= HarbourLynx =

Canadian ferry company

HarbourLynx was a private company based in Nanaimo, British Columbia that provided passenger-only high speed ferry service between the city centres of Nanaimo and Vancouver.

==Predecessors==
HarbourLynx was the fourth venture to attempt such a ferry service. The first service in 1969, which used a passenger-only hovercraft, failed financially. The second service was similarly a hovercraft in the mid-1980s.
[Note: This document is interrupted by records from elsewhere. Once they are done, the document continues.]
(* ===== verification/TxPacer.v ===== *)
(** * The agent's transmit pacer (src/agent/domain/tx_pacer.c)

    One additive-increase, multiplicative-decrease credit per interface: the
    bus rate the agent measured as sustainable.  One update per status window. *)

From S2P Require Import Prelude Wire Codec RegisterMessage.

Record TxPacer := {
  credit : list Z;
  last_tx_dropped : list Z;
  seen : list bool;
}.

Definition TxPacer_Reset : TxPacer :=
  {| credit := replicate 16 0; last_tx_dropped := replicate 16 0; seen := replicate 16 false |}.

(** Overwrites the three cells of one interface. *)
Definition TxPacer_set (self : TxPacer) (i c d : Z) : TxPacer :=
  {| credit := (credit self).[i := c]; last_tx_dropped := (last_tx_dropped self).[i := d]; seen := (seen self).[i := true] |}.

Definition TxPacer_Update (self : TxPacer) (interface_index advertised_rate tx_dropped : Z) : Z * TxPacer :=
  if interface_index >=? Z.of_nat REGISTER_INTERFACES_MAX then (advertised_rate, self)
  else if negb (seen self).[interface_index] then
    (advertised_rate, TxPacer_set self interface_index advertised_rate tx_dropped)
  else
    let c := (credit self).[interface_index] in
    let c :=
      if tx_dropped >? (last_tx_dropped self).[interface_index] then
        let floor_rate := advertised_rate / 16 in
        let c := u32 (u64 (c * 4) / 5) in
        if c <? floor_rate then floor_rate else c
      else
        let c := u32 (c + advertised_rate / 8) in
        if c >? advertised_rate then advertised_rate else c in
    (c, TxPacer_set self interface_index c tx_dropped).

Record pacer_shape (self : TxPacer) : Prop := {
  credit_length : length (credit self) = 16%nat;
  dropped_length : length (last_tx_dropped self) = 16%nat;
  seen_length : length (seen self) = 16%nat;
}.

(** The windows of one interface, in order: the drop counter at the end of each. *)
Fixpoint pacer_run (self : TxPacer) (i adv : Z) (drops : list Z) : list Z * TxPacer :=
  match drops with
  | [] => ([], self)
  | d :: drops' =>
      let '(c, self) := TxPacer_Update self i adv d in
      let '(out, self) := pacer_run self i adv drops' in (c :: out, self)
  end.

(** ** The reference: one credit, exact arithmetic *)

Definition aimd_step (adv c last d : Z) : Z :=
  if last <? d then Z.max (adv / 16) (c * 4 / 5) else Z.min adv (c + adv / 8).

Fixpoint aimd (adv c last : Z) (drops : list Z) : list Z :=
  match drops with
  | [] => []
  | d :: drops' => let c' := aimd_step adv c last d in c' :: aimd adv c' d drops'
  end.

Lemma aimd_step_range adv c last d : 0 ≤ adv → adv / 16 ≤ c ≤ adv → adv / 16 ≤ aimd_step adv c last d ≤ adv.
Proof. intros Ha Hc. unfold aimd_step. case_tests; Z.to_euclidean_division_equations; lia. Qed.

Lemma aimd_range adv drops : ∀ c last, 0 ≤ adv → adv / 16 ≤ c ≤ adv → Forall (λ r, adv / 16 ≤ r ≤ adv) (aimd adv c last drops).
Proof.
  induction drops as [|d drops IH]; intros c last Ha Hc; cbn [aimd]; [by apply Forall_nil_2|].
  pose proof (aimd_step_range adv c last d Ha Hc). apply Forall_cons_2; [done|]. by apply IH.
Qed.

(** Quiet windows: the counter stays put and the credit climbs linearly to the advertised rate. *)
Lemma aimd_quiet adv d n : ∀ c, 0 ≤ adv → 0 ≤ c ≤ adv →
  last (aimd adv c d (replicate n d)) = if decide (n = 0%nat) then None else Some (Z.min adv (c + Z.of_nat n * (adv / 8))).
Proof.
  induction n as [|n IH]; intros c Ha Hc; [done|]. assert (0 ≤ adv / 8) by (apply Z.div_pos; lia).
  assert (aimd_step adv c d d = Z.min adv (c + adv / 8)) as Hs by (unfold aimd_step; by rewrite Z.ltb_irrefl).
  cbn [replicate aimd]. rewrite Hs. destruct n as [|n]; [cbn; f_equal; lia|].
  rewrite last_cons, IH by lia. case_decide; [done|]. cbn. f_equal. nia.
Qed.

(** After any history, sixteen quiet windows restore the advertised rate. *)
Lemma aimd_recovers adv dn pre : ∀ c l, 8 ≤ adv → adv / 16 ≤ c ≤ adv →
  last (aimd adv c l (pre ++ dn :: replicate 16 dn)) = Some adv.
Proof.
  induction pre as [|d pre IH]; intros c l Ha Hc.
  - pose proof (aimd_step_range adv c l dn ltac:(lia) Hc) as Hr. assert (0 ≤ adv / 16) by (apply Z.div_pos; lia).
    cbn [app aimd]. rewrite last_cons, aimd_quiet by lia. rewrite decide_False by lia. f_equal. Z.to_euclidean_division_equations. lia.
  - cbn [app aimd]. rewrite last_cons, IH; [done|done|]. apply aimd_step_range; lia.
Qed.

(** ** The pacer computes it *)

Lemma pacer_shape_set self i c d : pacer_shape self → pacer_shape (TxPacer_set self i c d).
Proof. intros [Hc Hd Hs]. split; cbn; by rewrite length_zset. Qed.

(** What an update of a seen interface does. *)
Lemma TxPacer_Update_seen self i adv d :
  pacer_shape self → 0 ≤ i < 16 → (seen self).[i] = true → 0 ≤ (credit self).[i] ≤ adv → adv + adv / 8 < 4294967296 →
  let c := aimd_step adv (credit self).[i] (last_tx_dropped self).[i] d in
  TxPacer_Update self i adv d = (c, TxPacer_set self i c d).
Proof.
  intros Hsh Hi Hseen Hc Hov. unfold TxPacer_Update, aimd_step. change (Z.of_nat 16) with 16. rewrite Hseen. cbn [negb].
  replace (i >=? 16) with false by (symmetry; rewrite Z.geb_leb; apply Z.leb_gt; lia). rewrite Z.gtb_ltb.
  set (cr := (credit self).[i]) in *.
  assert (0 ≤ adv / 8) by (apply Z.div_pos; lia). assert (0 ≤ cr * 4 / 5 ≤ cr) by (Z.to_euclidean_division_equations; lia).
  rewrite (u64_id (cr * 4)), (u32_id (cr * 4 / 5)), (u32_id (cr + adv / 8)) by lia.
  destruct ((last_tx_dropped self).[i] <? d); case_tests; rewrite ?Z.max_l, ?Z.max_r, ?Z.min_l, ?Z.min_r by lia; done.
Qed.

Lemma pacer_set_cells self i c d :
  pacer_shape self → 0 ≤ i < 16 →
  (seen (TxPacer_set self i c d)).[i] = true ∧ (credit (TxPacer_set self i c d)).[i] = c ∧
  (last_tx_dropped (TxPacer_set self i c d)).[i] = d.
Proof. intros [Hc Hd Hs] Hi. cbn. rewrite !zget_zset_eq by (unfold zlen; lia). done. Qed.

Lemma pacer_set_others self i j c d :
  0 ≤ i → 0 ≤ j → i ≠ j →
  (seen (TxPacer_set self i c d)).[j] = (seen self).[j] ∧ (credit (TxPacer_set self i c d)).[j] = (credit self).[j] ∧
  (last_tx_dropped (TxPacer_set self i c d)).[j] = (last_tx_dropped self).[j].
Proof. intros. cbn. rewrite !zget_zset_ne by done. done. Qed.

Lemma pacer_run_seen i adv drops : ∀ self,
  pacer_shape self → 0 ≤ i < 16 → (seen self).[i] = true → adv / 16 ≤ (credit self).[i] ≤ adv → 0 ≤ adv → adv + adv / 8 < 4294967296 →
  let '(out, self') := pacer_run self i adv drops in
  out = aimd adv (credit self).[i] (last_tx_dropped self).[i] drops ∧
  ∀ j, 0 ≤ j → j ≠ i → (seen self').[j] = (seen self).[j] ∧ (credit self').[j] = (credit self).[j] ∧
    (last_tx_dropped self').[j] = (last_tx_dropped self).[j].
Proof.
  induction drops as [|d drops IH]; intros self Hsh Hi Hseen Hc Ha Hov; cbn [pacer_run aimd]; [done|].
  assert (0 ≤ adv / 16) by (apply Z.div_pos; lia).
  rewrite TxPacer_Update_seen by (done || lia). set (c := aimd_step _ _ _ _).
  pose proof (aimd_step_range adv (credit self).[i] (last_tx_dropped self).[i] d Ha Hc) as Hr. fold c in Hr.
  destruct (pacer_set_cells self i c d Hsh Hi) as (Hs1 & Hc1 & Hd1).
  specialize (IH (TxPacer_set self i c d) (pacer_shape_set _ _ _ _ Hsh) Hi Hs1). rewrite Hc1, Hd1 in IH. specialize (IH Hr Ha Hov).
  destruct (pacer_run (TxPacer_set self i c d) i adv drops) as [out self']. destruct IH as [-> Hoth]. split; [done|].
  intros j Hj Hne. destruct (Hoth j Hj Hne) as (-> & -> & ->). apply pacer_set_others; lia.
Qed.

(** The agent's transmit credit is the AIMD rule it documents. Over any
    sequence of status windows of an interface not seen before, the first credit
    is the advertised rate and the later ones are those of the exact-arithmetic
    rule (four fifths on new drops with the floor of a sixteenth, plus an eighth
    up to the advertised rate otherwise): no 32-bit wrap shows, every credit lies
    between the floor and the advertised rate, no other interface is touched, and
    sixteen quiet windows in a row always bring the credit back to the advertised
    rate. *)
Theorem tx_pacer_aimd (self : TxPacer) (i adv d0 : Z) (drops : list Z) :
  pacer_shape self → 0 ≤ i < 16 → (seen self).[i] = false → 8 ≤ adv → adv + adv / 8 < 4294967296 →
  let '(out, self') := pacer_run self i adv (d0 :: drops) in
  out = adv :: aimd adv adv d0 drops ∧
  Forall (λ r, adv / 16 ≤ r ≤ adv) out ∧
  (∀ j, 0 ≤ j → j ≠ i → (seen self').[j] = (seen self).[j] ∧ (credit self').[j] = (credit self).[j] ∧
    (last_tx_dropped self').[j] = (last_tx_dropped self).[j]) ∧
  (∀ pre dn, drops = pre ++ dn :: replicate 16 dn → last out = Some adv).
Proof.
  intros Hsh Hi Hseen Ha Hov. cbn [pacer_run].
  assert (TxPacer_Update self i adv d0 = (adv, TxPacer_set self i adv d0)) as ->.
  { unfold TxPacer_Update. rewrite Hseen. by case_tests; try lia. }
  assert (adv / 16 ≤ adv ≤ adv) as Hr by (Z.to_euclidean_division_equations; lia).
  destruct (pacer_set_cells self i adv d0 Hsh Hi) as (Hs1 & Hc1 & Hd1).
  pose proof (pacer_run_seen i adv drops (TxPacer_set self i adv d0) (pacer_shape_set _ _ _ _ Hsh) Hi Hs1) as Hrun.
  rewrite Hc1, Hd1 in Hrun. specialize (Hrun Hr ltac:(lia) Hov).
  destruct (pacer_run (TxPacer_set self i adv d0) i adv drops) as [out self']. destruct Hrun as [-> Hoth].
  split_and!; [done|apply Forall_cons_2; [done|apply aimd_range; lia]| |].
  - intros j Hj Hne. destruct (Hoth j Hj Hne) as (-> & -> & ->). apply pacer_set_others; lia.
  - intros pre dn ->. by rewrite last_cons, aimd_recovers.
Qed.

Lemma tx_pacer_aimd_witness :
  (pacer_run TxPacer_Reset 2 1600 [5; 9; 9; 9]).1 = [1600; 1280; 1480; 1600].
Proof.
  pose proof (tx_pacer_aimd TxPacer_Reset 2 1600 5 [9; 9; 9]) as H.
  destruct (pacer_run TxPacer_Reset 2 1600 [5; 9; 9; 9]) as [out s].
  destruct H as (-> & _); [done|lia|done|lia|vm_compute; done|]. vm_compute. done.
Defined.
The third venture Kvaerner Fjellstrand Shipping (owned by Fjellstrand A.S.), operating as Royal Sealink Express, ran for only 11 months during 1992–1993, using the 296-passenger MV Orca Spirit – the same model of ship used by HarbourLynx.

==Ship refurbishment==
The HarbourLynx 40 m catamaran (previously called the Philippine Kvaerner Fjellstrand Singapore Flying Cat) was built by Fjellstrand A.S. in 1996. After being laid up in the Philippines for two years, the catamaran was shipped to a Victoria shipyard for refurbishment and upgraded to meet Transport Canada regulations while the engines were refurbished by Detroit Diesel in Kamloops.

==Operation==
After several cancelled sailings due to mechanical issues, the Harbourlynx vessel was pulled from service in February 2006 owing to major engine problems. The company filed for bankruptcy and changed ownership. Plans to revive the service never came to fruition.

==Sale of vessel==
The vessel left Nanaimo's harbour on January 1, 2008 bound for Ireland, to serve the passage between Galway and the Aran Islands. She was purchased by Fjellstrand, a Norwegian ship building company, to retrofit the vessel and make her seaworthy again.